As we age, taking care of our bodies becomes more important than ever. One area often overlooked is the gluteal muscles, commonly known as the glutes. These muscles play a crucial role in maintaining stability, mobility, and overall strength. Weak glutes can lead to a range of issues, including lower back pain, a common complaint for many over 50. The good news? Strengthening your glutes can make a world of difference in how you feel and move. 

Why Are Strong Glutes So Important?

The glutes—comprising the gluteus maximus, gluteus medius, and gluteus minimus—are the powerhouse of your body. They’re responsible for hip movement, stabilizing your pelvis, and supporting your lower back. When these muscles are weak, other areas of your body, like your lower back and hips, have to work overtime to compensate, often resulting in discomfort or injury.
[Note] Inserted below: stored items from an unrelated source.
Lemma copy_bits cap q bs data content rest m :
  holds cap q bs -> bits data = content ++ rest -> m = Z.of_nat (length content) -> (length bs + length content <= cap)%nat ->
  exists q', foldm (fun j '(qrcode, bitLen) =>
      d ← rd data (Z.shiftr j 3);
      appendBitsToBuffer (Z.land (Z.shiftr d (7 - Z.land j 7)) 1) 1 qrcode bitLen) (zrange 0 m) (q, Z.of_nat (length bs)) =
      Some (q', Z.of_nat (length (bs ++ content))) /\
    holds cap q' (bs ++ content) /\ length q' = length q.
Proof.
  intros Hh Hd -> Hc.
  loop_invariant (fun n '(q', k) => k = Z.of_nat (length (bs ++ take n content)) /\ holds cap q' (bs ++ take n content) /\ length q' = length q).
  - intros n i [q1 k] Hi (-> & H1 & L1). pose proof (lookup_lt_Some _ _ _ Hi) as Hlt. rewrite zrange_length in Hlt.
    rewrite zrange_lookup in Hi by done. injection Hi as <-. rewrite Z.add_0_l.
    destruct (lookup_lt_is_Some_2 content n) as [b Hb]; [lia|].
    destruct (read_bit data n b) as (d & -> & Hbit); [rewrite Hd; by apply lookup_app_l_Some|]. cbn [mbind option_bind].
    rewrite land_1_testbit, Hbit by (rewrite land_7; pose proof (Nat.mod_upper_bound n 8 ltac:(lia)); lia).
    destruct (append_last cap q1 (bs ++ take n content) _ (b2z b) 1 H1 eq_refl) as (q2 & -> & H2 & L2);
      [lia|destruct b; cbn; lia|rewrite length_app, length_take; lia|].
    change (Z.to_nat 1) with 1%nat in *. rewrite bits_of_1, <- app_assoc, <- (take_S_r _ _ _ Hb) in *.
    eexists (_, _). split; [done|]. split; [done|]. split; [done|congruence].
  - rewrite take_0, app_nil_r. done.
  - destruct s as [q' k], Hinv as (-> & H1 & L1). rewrite zrange_length, Z.sub_0_r, Nat2Z.id, firstn_all in *. exists q'. done.
Qed.

Lemma payload_mode_range p : 0 <= payload_mode p < 2 ^ 4.
Proof. destruct p; vm_compute; split; congruence. Qed.

Lemma append_segment_spec v cap q bs p seg : version_ok v -> is_segment p seg ->
  payload_count p < 2 ^ count_bits (payload_mode p) v ->
  holds cap q bs -> (length bs + length (segment_bits v p) <= cap)%nat ->
  exists q', append_segment v seg (q, Z.of_nat (length bs)) = Some (q', Z.of_nat (length (bs ++ segment_bits v p))) /\
    holds cap q' (bs ++ segment_bits v p) /\ length q' = length q.
Proof.
  intros Hv (Hm & Hcnt & Hbl & (rest & Hb) & Hcr & _) Hfit Hh Hc. destruct (numCharCountBits_spec v p Hv) as [Hcc Hccr].
  unfold segment_bits in *. rewrite !length_app, !bits_of_length in Hc. unfold append_segment. rewrite Hm, Hcnt, Hbl, Hcc.
  destruct (append_last cap q bs _ (payload_mode p) 4 Hh eq_refl) as (q1 & -> & H1 & L1);
    [lia|apply payload_mode_range|lia|]. cbn [mbind option_bind fst snd].
  destruct (append_last cap q1 _ _ (payload_count p) (count_bits (payload_mode p) v) H1 eq_refl) as (q2 & -> & H2 & L2);
    [lia|lia|rewrite length_app, bits_of_length; lia|]. cbn [mbind option_bind].
  destruct (copy_bits cap q2 _ (seg_data seg) (payload_bits p) rest _ H2 Hb eq_refl) as (q3 & -> & H3 & L3);
    [rewrite !length_app, !bits_of_length; lia|]. change (Z.to_nat 4) with 4%nat in *.
  exists q3. rewrite <- !app_assoc in *. split; [done|]. split; [done|congruence].
Qed.

Lemma append_segments v cap ps segs : version_ok v -> Forall2 is_segment ps segs -> counts_fit v ps ->
  forall q bs, holds cap q bs -> (length bs + length (stream v ps) <= cap)%nat ->
  exists q', foldm (append_segment v) segs (q, Z.of_nat (length bs)) = Some (q', Z.of_nat (length (bs ++ stream v ps))) /\
    holds cap q' (bs ++ stream v ps) /\ length q' = length q.
Proof.
  intros Hv. induction 1 as [|p seg ps segs Hs _ IH]; intros Hf q bs Hh Hc.
  - exists q. cbn. rewrite app_nil_r. done.
  - apply Forall_cons_iff in Hf as [Hfp Hf]. unfold stream in *. cbn [map concat foldm] in *. rewrite length_app in Hc.
    destruct (append_segment_spec v cap q bs p seg Hv Hs Hfp Hh) as (q1 & -> & H1 & L1); [lia|]. cbn [mbind option_bind].
    destruct (IH Hf q1 _ H1) as (q2 & -> & H2 & L2); [rewrite length_app; lia|]. exists q2. rewrite <- app_assoc in *.
    split; [done|]. split; [done|congruence].
Qed.

(** [k] alternating padding bytes *)
Fixpoint padding (k : nat) (b : Z) : list bool :=
  match k with O => [] | S k => bits_of 8 b ++ padding k (Z.lxor b (Z.lxor 0xEC 0x11)) end.

Lemma padding_length k : forall b, length (padding k b) = (8 * k)%nat.
Proof. induction k as [|k IH]; intros b; [done|]. cbn [padding]. rewrite length_app, bits_of_length, IH. lia. Qed.

Lemma append_padding_spec cap k : forall fuel b q bs cb, holds cap q bs -> (b = 0xEC \/ b = 0x11) ->
  cb = Z.of_nat (length bs + 8 * k) -> (length bs + 8 * k <= cap)%nat -> (k < fuel)%nat ->
  exists q', append_padding fuel cb b q (Z.of_nat (length bs)) = Some (q', cb) /\
    holds cap q' (bs ++ padding k b) /\ length q' = length q.
Proof.
  induction k as [|k IH]; intros fuel b q bs cb Hh Hb -> Hc Hf; (destruct fuel as [|fuel]; [lia|]); cbn [append_padding padding].
  - rewrite (proj2 (Z.ltb_ge _ _)) by lia. exists q. rewrite app_nil_r. split; [do 2 f_equal; lia|done].
  - rewrite (proj2 (Z.ltb_lt _ _)) by lia.
    destruct (append_last cap q bs _ b 8 Hh eq_refl) as (q1 & -> & H1 & L1); [lia|destruct Hb as [-> | ->]; lia|lia|].
    cbn [mbind option_bind fst snd]. change (Z.to_nat 8) with 8%nat in *.
    destruct (IH fuel (Z.lxor b (Z.lxor 0xEC 0x11)) q1 (bs ++ bits_of 8 b) (Z.of_nat (length bs + 8 * S k))) as (q2 & E & H2 & L2).
    { done. } { destruct Hb as [-> | ->]; [by right|by left]. } { rewrite length_app, bits_of_length. lia. }
    { rewrite length_app, bits_of_length. lia. } { lia. }
    exists q2. rewrite E. rewrite <- app_assoc in H2. split; [done|]. split; [done|congruence].
Qed.

(** What may follow the stream: less than a mode field, or the terminator *)
Definition tail_ok (tail : list bool) : Prop :=
  (length tail < 4)%nat \/ exists rest, tail = replicate 4 false ++ rest.

Lemma bits_of_zero n : bits_of n 0 = replicate n false.
Proof. induction n as [|n IH]; [done|]. rewrite bits_of_S, IH, Z.bits_0. done. Qed.

(** What follows the stream of [used] bits in [capacity] bits: terminator, zeros up to a byte, padding *)
Definition trailer (capacity used : Z) : list bool :=
  let t := Z.min 4 (capacity - used) in
  let z := (8 - (used + t) mod 8) mod 8 in
  replicate (Z.to_nat t) false ++ replicate (Z.to_nat z) false ++ padding (Z.to_nat ((capacity - used - t - z) / 8)) 0xEC.

Lemma trailer_tail capacity used : used <= capacity -> capacity mod 8 = 0 -> tail_ok (trailer capacity used).
Proof.
  intros Hle H8. unfold trailer. set (t := Z.min 4 (capacity - used)). destruct (Z.lt_ge_cases (capacity - used) 4).
  - left. assert (Hz : (8 - (used + t) mod 8) mod 8 = 0).
    { replace (used + t) with capacity by lia. by rewrite H8. }
    rewrite Hz. replace ((capacity - used - t - 0) / 8) with 0 by (replace (capacity - used - t - 0) with 0 by lia; done).
    cbn [Z.to_nat replicate padding app]. rewrite app_nil_r, length_replicate. lia.
  - right. replace t with 4 by lia. by eexists.
Qed.

Lemma trailer_arith capacity used : 0 <= used <= capacity -> capacity mod 8 = 0 ->
  let t := Z.min 4 (capacity - used) in let z := (8 - (used + t) mod 8) mod 8 in
  0 <= t <= 4 /\ 0 <= z < 8 /\ (used + t + z) mod 8 = 0 /\ 0 <= capacity - used - t - z /\
  8 * ((capacity - used - t - z) / 8) = capacity - used - t - z.
Proof. intros Hu H8 t z. subst t z. Z.to_euclidean_division_equations. lia. Qed.

Lemma holds_take cap q bs n : holds cap q bs -> length bs = (8 * n)%nat -> bits (take n q) = bs.
Proof.
  intros (_ & _ & rest & E) Hl. rewrite <- (take_drop n q), bits_app in E.
  destruct (Nat.le_gt_cases n (length q)) as [Hn|Hn].
  - apply (f_equal (take (8 * n))) in E. rewrite !take_app_length' in E; [done|lia|rewrite bits_length, length_take; lia].
  - exfalso. apply (f_equal length) in E. rewrite !length_app, !bits_length, length_take, length_drop, length_replicate in E. lia.
Qed.

(** [encode_data] fills the capacity with the stream and its trailer. *)
Theorem encode_data_spec v e l ps segs q : version_ok v -> ecl_ok e -> layout_of v e = Some l ->
  Forall2 is_segment ps segs -> counts_fit v ps -> stream_length v ps <= lay_data l * 8 -> bytes_ok q ->
  qrcodegen_BUFFER_LEN_FOR_VERSION v <= Z.of_nat (length q) ->
  exists q', encode_data segs v e (stream_length v ps) q = Some q' /\ length q' = length q /\ bytes_ok q' /\
    bits (take (Z.to_nat (lay_data l)) q') = stream v ps ++ trailer (lay_data l * 8) (stream_length v ps).
Proof.
  intros Hv He Hl Hs Hf Hfit Hq Hlen. destruct (layout_spec v e Hv He) as (l' & El & Hok). rewrite Hl in El. injection El as <-.
  assert (Hcw : getNumDataCodewords v e = Some (lay_data l)).
  { unfold layout_of in Hl. destruct (table_at NUM_ERROR_CORRECTION_BLOCKS e v); [|discriminate].
    destruct (table_at ECC_CODEWORDS_PER_BLOCK e v); [|discriminate]. destruct (getNumRawDataModules v); [|discriminate].
    destruct (getNumDataCodewords v e); [|discriminate]. cbn [mbind option_bind] in Hl. by injection Hl as <-. }
  pose proof (lo_raw v l Hok) as Hraw. pose proof (lo_buffer v l Hok) as Hbuf. pose proof (lo_range v l Hok) as Hrg.
  pose proof (lo_blocks v l Hok) as Hbk. pose proof (lo_ecc v l Hok) as Hec.
  set (B := qrcodegen_BUFFER_LEN_FOR_VERSION v) in *. assert (HB : lay_data l <= B).
  { unfold B, qrcodegen_BUFFER_LEN_FOR_VERSION. unfold qrsize_of in Hbuf. nia. }
  set (D := lay_data l) in *. set (used := stream_length v ps) in *. assert (0 <= used) by apply stream_length_nonneg.
  pose proof (clear_some q B ltac:(lia)) as Ec. pose proof (clear_holds q B _ Hq Ec) as Hc0. pose proof (clear_length _ _ _ Ec) as L0.
  set (q0 := replicate _ 0 ++ drop _ q) in *. unfold encode_data. fold B. rewrite Ec. cbn [mbind option_bind].
  destruct (append_segments v (8 * Z.to_nat B) ps segs Hv Hs Hf q0 [] Hc0) as (q1 & E1 & H1 & L1); [unfold used, stream_length in *; cbn; lia|].
  cbn [app length] in *. change (Z.of_nat 0) with 0 in E1. rewrite E1. cbn [mbind option_bind fst snd]. fold (stream_length v ps). fold used.
  rewrite Hcw. pass_assert. cbn [mbind option_bind]. pass_assert. cbv zeta.
  destruct (trailer_arith (D * 8) used ltac:(lia) (Z.mod_mul D 8 ltac:(lia))) as (Ht & Hz & Hm & Hp & Hp8).
  set (t := Z.min 4 (D * 8 - used)) in *. set (z := (8 - (used + t) mod 8) mod 8) in *.
  replace (if 4 <? D * 8 - used then 4 else D * 8 - used) with t by (unfold t; destruct (Z.ltb_spec 4 (D * 8 - used)); lia).
  destruct (append_last (8 * Z.to_nat B) q1 (stream v ps) used 0 t H1 eq_refl) as (q2 & -> & H2 & L2);
    [lia|split; [lia|apply Z.pow_pos_nonneg; lia]|unfold used, stream_length in *; lia|]. cbn [mbind option_bind fst snd].
  rewrite bits_of_zero in *. rewrite length_app, length_replicate, Nat2Z.inj_add, Z2Nat.id by lia. fold (stream_length v ps). fold used z.
  destruct (append_last (8 * Z.to_nat B) q2 _ (used + t) 0 z H2) as (q3 & -> & H3 & L3);
    [rewrite length_app, length_replicate; unfold used, stream_length; lia|lia|split; [lia|apply Z.pow_pos_nonneg; lia]
    |rewrite length_app, length_replicate; unfold used, stream_length in *; lia|]. cbn [mbind option_bind fst snd].
  rewrite bits_of_zero in *. rewrite <- app_assoc in *. set (head := stream v ps ++ replicate (Z.to_nat t) false ++ replicate (Z.to_nat z) false) in *.
  assert (Hlh : Z.of_nat (length head) = used + t + z).
  { unfold head. rewrite !length_app, !length_replicate. unfold used, stream_length. lia. }
  rewrite Hlh, Hm. pass_assert.
  destruct (append_padding_spec (8 * Z.to_nat B) (Z.to_nat ((D * 8 - used - t - z) / 8)) (S (Z.to_nat (D * 8))) 0xEC q3 head (D * 8) H3)
    as (q4 & E4 & H4 & L4); [by left|lia|lia|lia|]. rewrite <- Hlh. change 236 with 0xEC. rewrite E4. cbn [mbind option_bind fst snd].
  exists q4. split; [done|]. split; [congruence|]. split; [apply H4|].
  rewrite (holds_take (8 * Z.to_nat B) q4 (head ++ padding (Z.to_nat ((D * 8 - used - t - z) / 8)) 0xEC) (Z.to_nat D) H4).
  - unfold head, trailer. fold t z. by rewrite <- !app_assoc.
  - rewrite length_app, padding_length. lia.
Qed.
For those over 50, maintaining strong glutes is essential for:

  • Preventing lower back pain: Strong glutes support the pelvis and spine, reducing strain on the lower back.

  • Improving posture: Well-conditioned glutes help keep your body aligned, minimizing aches and pains.

  • Enhancing balance and stability: Strong glutes can lower your risk of falls and improve your confidence in daily activities.

Three Simple Exercises to Strengthen Your Glutes

Building glute strength doesn’t require a gym or heavy weights. Here are three beginner-friendly exercises to get you started. We regularly add these exercises to our Pilates routines and right now we have both bridges and clams in the the rejuvenating Pilates program.

1. Glute Bridges

This is a fantastic exercise for targeting the gluteus maximus while also engaging your core.

  • How to do it: Lie on your side with your legs bent at a 90-degree angle and your feet together. Keeping your feet in contact, lift your top knee as high as you comfortably can without moving your pelvis. Lower it back down slowly.

  • Repetitions: Aim for 10-15 reps, rest, and repeat for 2-3 sets or complete as part of your regular Pilates routine.

2. Clamshells

This exercise strengthens the gluteus medius and minimus, which are vital for pelvic stability.

  • How to do it: Lie on your side with your legs bent at a 90-degree angle and your feet together. Keeping your feet in contact, lift your top knee as high as you comfortably can without moving your pelvis. Lower it back down slowly.

  • Repetitions: Perform 10-12 reps per side, rest, and repeat for 2-3 sets or complete as part of your regular Pilates routine.

3. Chair Squats

A great way to strengthen your glutes while mimicking a movement you perform daily.

  • How to do it: Stand in front of a sturdy chair with your feet shoulder-width apart. Lower yourself as if you’re going to sit down, but stop just before your bottom touches the chair. Push through your heels to return to standing.

  • Repetitions: Do 10-15 reps, rest, and repeat for 2-3 sets or complete as part of your regular Pilates routine.I love the Upwards Reach version of a squat seen here this because it combines the strength building with flexibility and balance.

Make Glute Training Part of Your Routine

Strengthening your glutes doesn’t have to take hours. Start by incorporating these exercises into your routine two to three times a week. Consistency is key, and you’ll soon notice improvements in your strength, posture, and overall well-being.

At any age, prioritizing your gluteal muscles can help you move through life with less pain and more confidence. Your lower back will thank you, and you’ll feel empowered to stay active and independent for years to come.